=== Records shown ===

Lemma testbit_set_bit w b j :
  0 <= b -> Z.testbit (Z.lor w (2 ^ b)) j = Z.testbit w j || (b =? j).
Proof. intros Hb. rewrite Z.lor_spec, Z.pow2_bits_eqb by lia. reflexivity. Qed.

Lemma testbit_clear_bit w b j :
  word_range w -> 0 <= b < kBitsPerIntPtrT ->
  Z.testbit (Z.land w (not_word (2 ^ b))) j = Z.testbit w j && negb (b =? j).
Proof.
  intros Hw Hb. rewrite Z.land_spec.
  destruct (Z_lt_le_dec j 0) as [Hneg | Hj0].
  - rewrite (Z.testbit_neg_r w j Hneg). reflexivity.
  - destruct (Z_lt_le_dec j kBitsPerIntPtrT) as [Hlt | Hge].
    + rewrite testbit_not_word by lia. rewrite Z.pow2_bits_eqb by lia.
      reflexivity.
    + rewrite (testbit_above_word w j Hw Hge). reflexivity.
Qed.

(** *** The store *)

Lemma update_nth_length n x l : length (update_nth n x l) = length l.
Proof.
  revert n. induction l as [| h t IH]; intros n; [reflexivity |].
  destruct n; simpl; [reflexivity | rewrite IH; reflexivity].
Qed.

Lemma update_nth_same n x l :
  (n < length l)%nat -> nth_error (update_nth n x l) n = Some x.
Proof.
  revert n. induction l as [| h t IH]; intros n Hn; simpl in Hn; [lia |].
  destruct n; simpl; [reflexivity | apply IH; lia].
Qed.

Lemma update_nth_other n m x l :
  n <> m -> nth_error (update_nth n x l) m = nth_error l m.
Proof.
  revert n m. induction l as [| h t IH]; intros n m Hne; [reflexivity |].
  destruct n, m; simpl; try reflexivity; [congruence | apply IH; congruence].
Qed.

Lemma update_nth_Forall (P : Z -> Prop) n x l :
  P x -> Forall P l -> Forall P (update_nth n x l).
Proof.
  intros Hx. revert n. induction l as [| h t IH]; intros n Hl; [constructor |].
  inversion Hl; subst. destruct n; simpl; constructor; auto.
Qed.

Lemma load_word_Ok bm index :
  0 <= index < Z.of_nat (length (words_ bm)) ->
  exists w, nth_error (words_ bm) (Z.to_nat index) = Some w
            /\ load_word bm index = Ok w.
Proof.
  intros Hi. unfold load_word.
  replace (index <? 0) with false by (symmetry; apply Z.ltb_ge; lia).
  destruct (nth_error (words_ bm) (Z.to_nat index)) as [w |] eqn:Hnth.
  - exists w. split; reflexivity.
  - apply nth_error_None in Hnth. lia.
Qed.

Lemma Valid_word bm i w :
  Valid bm -> nth_error (words_ bm) i = Some w -> word_range w.
Proof.
  intros V Hnth. pose proof (valid_words bm V) as HF.
  rewrite Forall_forall in HF. apply HF. eapply nth_error_In. exact Hnth.
Qed.

(** *** Slots *)

Lemma OffsetBitIndex_range offset : 0 <= OffsetBitIndex offset < kBitsPerIntPtrT.
Proof. unfold OffsetBitIndex. apply Z.mod_pos_bound. apply kBitsPerIntPtrT_pos. Qed.

Lemma OffsetToMask_pow2 offset : OffsetToMask offset = 2 ^ OffsetBitIndex offset.
Proof.
  pose proof (OffsetBitIndex_range offset) as Hb.
  unfold OffsetToMask, size_t. rewrite Z.shiftl_1_l.
  apply wrap_small. apply pow2_word_range. exact Hb.
Qed.

(** The slot of an offset, split in its word and its bit. *)
Lemma slot_split offset :
  offset / kAlignment
  = OffsetToIndex offset * kBitsPerIntPtrT + OffsetBitIndex offset.
Proof.
  unfold OffsetToIndex, OffsetBitIndex. pose proof kBitsPerIntPtrT_pos.
  rewrite (Z.div_mod (offset / kAlignment) kBitsPerIntPtrT) at 1 by lia.
  lia.
Qed.

(** *** Test and Modify *)

Lemma offset_index_nonneg bm a :
  0 <= OffsetToIndex (uintptr_t (a - heap_begin_ bm)).
Proof. apply OffsetToIndex_nonneg. apply uintptr_t_range. Qed.

Lemma HasAddress_index bm a :
  Valid bm -> HasAddress bm a = true ->
  0 <= OffsetToIndex (uintptr_t (a - heap_begin_ bm))
    < Z.of_nat (length (words_ bm)).
Proof.
  intros V Hhas. split; [apply offset_index_nonneg |].
  rewrite (valid_length bm V). unfold HasAddress in Hhas.
  apply Z.ltb_lt. exact Hhas.
Qed.

Lemma in_heap_HasAddress bm a :
  Valid bm -> heap_begin_ bm <= a < heap_limit_ bm ->
  uintptr_t (a - heap_begin_ bm) = a - heap_begin_ bm
  /\ HasAddress bm a = true.
Proof.
  intros V Ha. pose proof (Valid_covers bm V) as Hcov.
  destruct (valid_limit bm V) as [_ Hl]. destruct (valid_begin bm V) as [Hb _].
  assert (Hoff : uintptr_t (a - heap_begin_ bm) = a - heap_begin_ bm).
  { apply uintptr_t_small. unfold is_address. lia. }
  split; [exact Hoff |]. apply HasAddress_spec. rewrite Hoff. lia.
Qed.

Lemma Test_spec bm a :
  Test bm a
  = if HasAddress bm a
    then match nth_error (words_ bm)
                 (Z.to_nat (OffsetToIndex (uintptr_t (a - heap_begin_ bm)))) with
         | Some w =>
             Ok (Z.testbit w (OffsetBitIndex (uintptr_t (a - heap_begin_ bm))))
         | None => Fatal
         end
    else Fatal.
Proof.
  unfold Test. destruct (HasAddress bm a); [| reflexivity].
  unfold load_word. pose proof (offset_index_nonneg bm a) as Hi.
  replace (OffsetToIndex (uintptr_t (a - heap_begin_ bm)) <? 0) with false
    by (symmetry; apply Z.ltb_ge; exact Hi).
  destruct (nth_error _ _) as [w |]; [| reflexivity].
  cbn [bind]. rewrite OffsetToMask_pow2.
  rewrite land_pow2_is_testbit by apply OffsetBitIndex_range. reflexivity.
Qed.

Lemma testbit_modified_word kSetBit w b j :
  word_range w -> 0 <= b < kBitsPerIntPtrT ->
  Z.testbit (modified_word kSetBit w (2 ^ b)) j
  = if b =? j then kSetBit else Z.testbit w j.
Proof.
  intros Hw Hb. unfold modified_word. destruct kSetBit.
  - rewrite testbit_set_bit by lia.
    destruct (b =? j); [apply orb_true_r | apply orb_false_r].
  - rewrite testbit_clear_bit by assumption.
    destruct (b =? j); [apply andb_false_r | apply andb_true_r].
Qed.

Lemma modified_word_range kSetBit w b :
  word_range w -> 0 <= b < kBitsPerIntPtrT ->
  word_range (modified_word kSetBit w (2 ^ b)).
Proof.
  intros Hw Hb. unfold modified_word. destruct kSetBit.
  - apply lor_word_range; [exact Hw | apply pow2_word_range; exact Hb].
  - apply land_word_range; [exact Hw | apply not_word_range].
Qed.

Lemma Modify_Ok kSetBit bm a :
  Valid bm -> HasAddress bm a = true ->
  exists w,
    nth_error (words_ bm)
      (Z.to_nat (OffsetToIndex (uintptr_t (a - heap_begin_ bm)))) = Some w
    /\ word_range w
    /\ Modify kSetBit bm a
       = Ok (Z.testbit w (OffsetBitIndex (uintptr_t (a - heap_begin_ bm))),
             store_word bm (OffsetToIndex (uintptr_t (a - heap_begin_ bm)))
               (modified_word kSetBit w
                  (2 ^ OffsetBitIndex (uintptr_t (a - heap_begin_ bm))))).
Proof.
  intros V Hhas.
  destruct (load_word_Ok bm _ (HasAddress_index bm a V Hhas)) as [w [Hnth Hload]].
  exists w. split; [exact Hnth |]. split; [eapply Valid_word; eassumption |].
  unfold Modify. rewrite Hhas, Hload. cbn [bind].
  rewrite OffsetToMask_pow2.
  rewrite land_pow2_is_testbit by apply OffsetBitIndex_range. reflexivity.
Qed.

Lemma store_word_Valid bm index w :
  Valid bm -> word_range w -> Valid (store_word bm index w).
Proof.
  intros V Hw. destruct V as [V1 V2 V3 V4 V5 V6].
  constructor; cbn [store_word set_words_ bitmap_begin_ heap_begin_ heap_limit_
                      bitmap_size_ words_]; try assumption.
  - rewrite update_nth_length. exact V5.
  - apply update_nth_Forall; assumption.
Qed.

Lemma nth_update_nth_other n m x l :
  n <> m -> nth m (update_nth n x l) 0 = nth m l 0.
Proof.
  revert n m. induction l as [| h t IH]; intros n m Hne; [reflexivity |].
  destruct n, m; simpl; try reflexivity; [congruence | apply IH; congruence].
Qed.

(** Aligned addresses at or above [heap_begin_] that share a slot are equal. *)
Lemma aligned_slot_inj bm a a' :
  Valid bm -> aligned a -> aligned a' ->
  heap_begin_ bm <= a -> heap_begin_ bm <= a' ->
  (a - heap_begin_ bm) / kAlignment = (a' - heap_begin_ bm) / kAlignment ->
  a = a'.
Proof.
  intros V Ha Ha' Hge Hge' Hslot.
  destruct (valid_begin bm V) as [_ Hb]. unfold aligned in *.
  assert (Hm : forall x, x mod kAlignment = 0 ->
                 (x - heap_begin_ bm) mod kAlignment = 0).
  { intros x Hx. rewrite Zminus_mod, Hx, Hb. reflexivity. }
  pose proof (Z.div_mod (a - heap_begin_ bm) kAlignment ltac:(lia)) as E.
  pose proof (Z.div_mod (a' - heap_begin_ bm) kAlignment ltac:(lia)) as E'.
  rewrite (Hm a Ha) in E. rewrite (Hm a' Ha') in E'. rewrite Hslot in E. lia.
Qed.

Lemma Modify_effect kSetBit bm a :
  Valid bm -> aligned a -> heap_begin_ bm <= a < heap_limit_ bm ->
  exists old bm',
    Modify kSetBit bm a = Ok (old, bm')
    /\ Test bm a = Ok old
    /\ Test bm' a = Ok kSetBit
    /\ Valid bm'
    /\ SameButBitOf a bm bm'.
Proof.
  intros V Hal Ha.
  destruct (in_heap_HasAddress bm a V Ha) as [Hoff Hhas].
  destruct (Modify_Ok kSetBit bm a V Hhas) as [w [Hnth [Hw Hmod]]].
  pose proof (HasAddress_index bm a V Hhas) as Hidx.
  pose proof (OffsetBitIndex_range (uintptr_t (a - heap_begin_ bm))) as Hbit.
  set (idx := OffsetToIndex (uintptr_t (a - heap_begin_ bm))) in *.
  set (bit := OffsetBitIndex (uintptr_t (a - heap_begin_ bm))) in *.
  set (w' := modified_word kSetBit w (2 ^ bit)) in *.
  assert (Hbits : forall j, Z.testbit w' j = if bit =? j then kSetBit else Z.testbit w j).
  { intros j. apply testbit_modified_word; assumption. }
  assert (Hnth' : nth_error (words_ (store_word bm idx w')) (Z.to_nat idx) = Some w').
  { cbn [store_word set_words_ words_]. apply update_nth_same. lia. }
  exists (Z.testbit w bit), (store_word bm idx w').
  split; [exact Hmod |].
  split.
  { rewrite Test_spec, Hhas. fold idx. rewrite Hnth. reflexivity. }
  split.
  { rewrite Test_spec. change (HasAddress (store_word bm idx w') a)
      with (HasAddress bm a). rewrite Hhas.
    change (heap_begin_ (store_word bm idx w')) with (heap_begin_ bm).
    fold idx bit. rewrite Hnth', Hbits, Z.eqb_refl. reflexivity. }
  split.
  { apply store_word_Valid; [exact V |].
    apply modified_word_range; assumption. }
  unfold SameButBitOf. fold idx bit.
  do 6 (split; [reflexivity |]).
  split; [apply update_nth_length |].
  split.
  - intros i j Hij. unfold bit_at.
    destruct (Nat.eq_dec (Z.to_nat idx) i) as [<- | Hi].
    + destruct Hij as [Hi | Hj]; [congruence |].
      rewrite (nth_error_nth _ _ 0 Hnth).
      rewrite (nth_error_nth _ _ 0 Hnth'). rewrite Hbits.
      destruct (Z.eqb_spec bit j); [congruence | reflexivity].
    + cbn [store_word set_words_ words_].
      rewrite nth_update_nth_other by exact Hi. reflexivity.
  - intros a' Haddr Hge' Hal' Hne.
    rewrite !Test_spec.
    change (HasAddress (store_word bm idx w') a') with (HasAddress bm a').
    change (heap_begin_ (store_word bm idx w')) with (heap_begin_ bm).
    destruct (HasAddress bm a') eqn:Hhas'; [| reflexivity].
    pose proof (HasAddress_index bm a' V Hhas') as Hidx'.
    assert (Hoff' : uintptr_t (a' - heap_begin_ bm) = a' - heap_begin_ bm).
    { apply uintptr_t_small. pose proof (proj1 (valid_begin bm V)).
      unfold is_address in *. lia. }
    set (idx' := OffsetToIndex (uintptr_t (a' - heap_begin_ bm))) in *.
    set (bit' := OffsetBitIndex (uintptr_t (a' - heap_begin_ bm))) in *.
    cbn [store_word set_words_ words_].
    destruct (Z.eq_dec idx idx') as [Heq | Hneq].
    + rewrite <- Heq. rewrite update_nth_same by lia. rewrite Hnth.
      rewrite Hbits. destruct (Z.eqb_spec bit bit') as [Hb | Hb]; [| reflexivity].
      exfalso. apply Hne. symmetry.
      apply (aligned_slot_inj bm a a' V Hal Hal' (proj1 Ha) Hge').
      rewrite <- Hoff, <- Hoff'.
      rewrite (slot_split (uintptr_t (a - heap_begin_ bm))).
      rewrite (slot_split (uintptr_t (a' - heap_begin_ bm))).
      fold idx idx' bit bit'. rewrite Heq, Hb. reflexivity.
    + rewrite update_nth_other; [reflexivity |].
      intros Hc. apply Hneq. apply Z2Nat.inj; lia.
Qed.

===

▸ **Task description**: All lines from the first line of the listing above through the line containing "0 <= index <" are to be retyped exactly. Leave out any other line.

▸ **Exercise solution**:
Lemma testbit_set_bit w b j :
  0 <= b -> Z.testbit (Z.lor w (2 ^ b)) j = Z.testbit w j || (b =? j).
Proof. intros Hb. rewrite Z.lor_spec, Z.pow2_bits_eqb by lia. reflexivity. Qed.

Lemma testbit_clear_bit w b j :
  word_range w -> 0 <= b < kBitsPerIntPtrT ->
  Z.testbit (Z.land w (not_word (2 ^ b))) j = Z.testbit w j && negb (b =? j).
Proof.
  intros Hw Hb. rewrite Z.land_spec.
  destruct (Z_lt_le_dec j 0) as [Hneg | Hj0].
  - rewrite (Z.testbit_neg_r w j Hneg). reflexivity.
  - destruct (Z_lt_le_dec j kBitsPerIntPtrT) as [Hlt | Hge].
    + rewrite testbit_not_word by lia. rewrite Z.pow2_bits_eqb by lia.
      reflexivity.
    + rewrite (testbit_above_word w j Hw Hge). reflexivity.
Qed.

(** *** The store *)

Lemma update_nth_length n x l : length (update_nth n x l) = length l.
Proof.
  revert n. induction l as [| h t IH]; intros n; [reflexivity |].
  destruct n; simpl; [reflexivity | rewrite IH; reflexivity].
Qed.

Lemma update_nth_same n x l :
  (n < length l)%nat -> nth_error (update_nth n x l) n = Some x.
Proof.
  revert n. induction l as [| h t IH]; intros n Hn; simpl in Hn; [lia |].
  destruct n; simpl; [reflexivity | apply IH; lia].
Qed.

Lemma update_nth_other n m x l :
  n <> m -> nth_error (update_nth n x l) m = nth_error l m.
Proof.
  revert n m. induction l as [| h t IH]; intros n m Hne; [reflexivity |].
  destruct n, m; simpl; try reflexivity; [congruence | apply IH; congruence].
Qed.

Lemma update_nth_Forall (P : Z -> Prop) n x l :
  P x -> Forall P l -> Forall P (update_nth n x l).
Proof.
  intros Hx. revert n. induction l as [| h t IH]; intros n Hl; [constructor |].
  inversion Hl; subst. destruct n; simpl; constructor; auto.
Qed.

Lemma load_word_Ok bm index :
  0 <= index < Z.of_nat (length (words_ bm)) ->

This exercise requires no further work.